Minimise stress this national stress awareness day
We’ve all felt stress at one point or another. This is because the feelings and physical signs of stress are our bodies natural reaction to being placed under challenging and difficult circumstances. To some though, stress can be an ongoing, chronic and detrimental problem. That’s why we mark National Stress Awareness Day, which falls on the 2nd November this year. The day is an opportunity for us to acknowledge the problem of stress, and reflect on how we can help ourselves, as well as each other, to combat it.
What is stress?
Stress is our body’s natural way of trying to protect us under pressure. When we’re stressed, the hormones adrenaline and cortisol are released. They’re responsible for creating what’s often referred to as the ‘fight or flight’ response, allowing us to prepare quickly for a sudden change, threat or challenge. It’s great help in the moment, but if long-term, our bodies being jammed in this ‘mode’ is harmful and it makes us unwell.
It’s well documented that prolonged stress can bring on or worsen all manner of illnesses. It can increase our likelihood of catching colds or flu, worsen allergies, flare up skin conditions, trigger mental illness- the list goes on. And when this does occur, further stress related to these health issues only makes things worse, resulting in a downward spiral that it can seem impossible to pull out of.
How can I minimise stress?
The key to reducing your level of stress is knowing the causes. We all lead different lives so everyone’s triggers are different. If you can identify what’s causing your stress, can you cease or remove that source? Inevitably, there are many challenges in life we can’t just put a stop to, such as family or work pressures. In these situations, it’s best to counteract with some ‘de-stressing’; techniques or activities that can help bring your overall stress level back down.
Talk more – It’s said that a problem shared is a problem halved. Bottling up problems really does only make them worse. Talking about your pressures or worries to a family member, colleague, friend or therapist can be extremely therapeutic, and bring about an opportunity to receive support or advice.
Sleep well – Sleep can be a vicious cycle, as it’s one of the leading causes of stress, but also one of the leading symptoms. Getting an early night can do wonders, but stress can make it hard to get one in the first place. If this is the case, try using lavender oils, running a warm bath and avoiding any screen time in the couple of hours before bed.
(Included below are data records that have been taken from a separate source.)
Lemma Pop_then_Append_small_witness :
  ∃ v h, New (iota 33) empty_heap = Ok v h ∧ canonical 0 h v (iota 33) ∧
    Z.of_nat (length (iota 33)) ≤ 1056 ∧ Z.of_nat (length [7; 8]) < 2 ^ 62 ∧
    ∃ w h1, Pop v h = Ok w h1 ∧ canonical 0 h1 w (removelast (iota 33)) ∧
      ∃ u h2, Append w [7; 8] h1 = Ok u h2 ∧
              canonical 0 h2 u (removelast (iota 33) ++ [7; 8]).
Proof.
  destruct (New_canonical 0 (iota 33) empty_heap iota_33_length) as (v & h & Hn & Hcan).
  assert (Hs : Z.of_nat (length (iota 33)) ≤ 1056) by (vm_compute; discriminate).
  assert (Hb : Z.of_nat (length [7; 8]) < 2 ^ 62) by reflexivity.
  exists v, h. split; [exact Hn|]. split; [exact Hcan|]. split; [exact Hs|].
  split; [exact Hb|].
  exact (Pop_then_Append_small 0 h v (iota 33) [7; 8] Hcan Hs Hb).
Defined.

Lemma At_raises_iff_witness :
  ∃ v h, New (iota 40) empty_heap = Ok v h ∧ repr 0 h v (iota 40) ∧
         0 ≤ 35 < Len v ∧ At 0 v 35 h = Ok (elems 0 (iota 40) 35) h.
Proof.
  destruct (New_repr 0 (iota 40) empty_heap iota_40_length) as (v & h & Hn & Hr).
  exists v, h. split; [exact Hn|]. split; [exact Hr|].
  assert (Hi : 0 ≤ 35 < Len v).
  { unfold Len. rewrite (proj1 Hr), iota_40_count. lia. }
  split; [exact Hi|].
  exact (proj2 (At_raises_iff 0 h v 35) (iota 40) Hr Hi).
Defined.

Lemma Set_roundtrip_witness :
  ∃ v h, New (iota 40) empty_heap = Ok v h ∧ repr 0 h v (iota 40) ∧ 0 ≤ 3 < Len v ∧
    ∃ w h', Set_ v 3 99 h = Ok w h' ∧ Len w = Len v ∧
            At 0 w 3 h' = Ok 99 h' ∧
            ∀ j, 0 ≤ j < Len v → j ≠ 3 →
                 ∃ y, At 0 v j h = Ok y h ∧ At 0 w j h' = Ok y h'.
Proof.
  destruct (New_repr 0 (iota 40) empty_heap iota_40_length) as (v & h & Hn & Hr).
  exists v, h. split; [exact Hn|]. split; [exact Hr|].
  assert (Hi : 0 ≤ 3 < Len v).
  { unfold Len. rewrite (proj1 Hr), iota_40_count. lia. }
  split; [exact Hi|].
  exact (Set_roundtrip 0 h v (iota 40) 3 99 Hr Hi).
Defined.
Exercise everyday – When we exercise, the brain releases Endorphins. These make us feel happy and peaceful, so they’re the direct biological antidote to the stress-causing hormones of adrenaline and cortisol. Engaging in exercise also keeps the mind focused on something other than your worries.
Don’t rely on drink or drugs – Alcohol and drugs can be deceptive in that they seem to reduce your stress level in the moment when in actual fact they’re only making things worse. They may offer short-term respite from worries, but the resulting loss of minerals and nutrients, the tiredness, un-productivity and the poor use of time only ever exacerbate stress.
Try relaxation techniques – Many people are cynical about the benefits of activities like meditation, yoga and tai chi, but evidence has shown time and time again that they really do work. Give one of these activities a go; many gyms hold yoga and tai chi classes, or alternatively see if you can find a course online and learn from home.
Say no – One major factor that can contribute to stress is not knowing when to say no. Commonly, people become stressed by taking too much on, packing life full of duties and responsibilities and not leaving enough downtime. There’s no guilt or shame in getting some rest.
These quick tips are just a handful of ways you can begin to reduce your stress level and make things more manageable this National Stress Awareness Day. While we all feel stress at certain points in life, it’s not something you have to, or should, put up with. Making small changes to your lifestyle really can work wonders.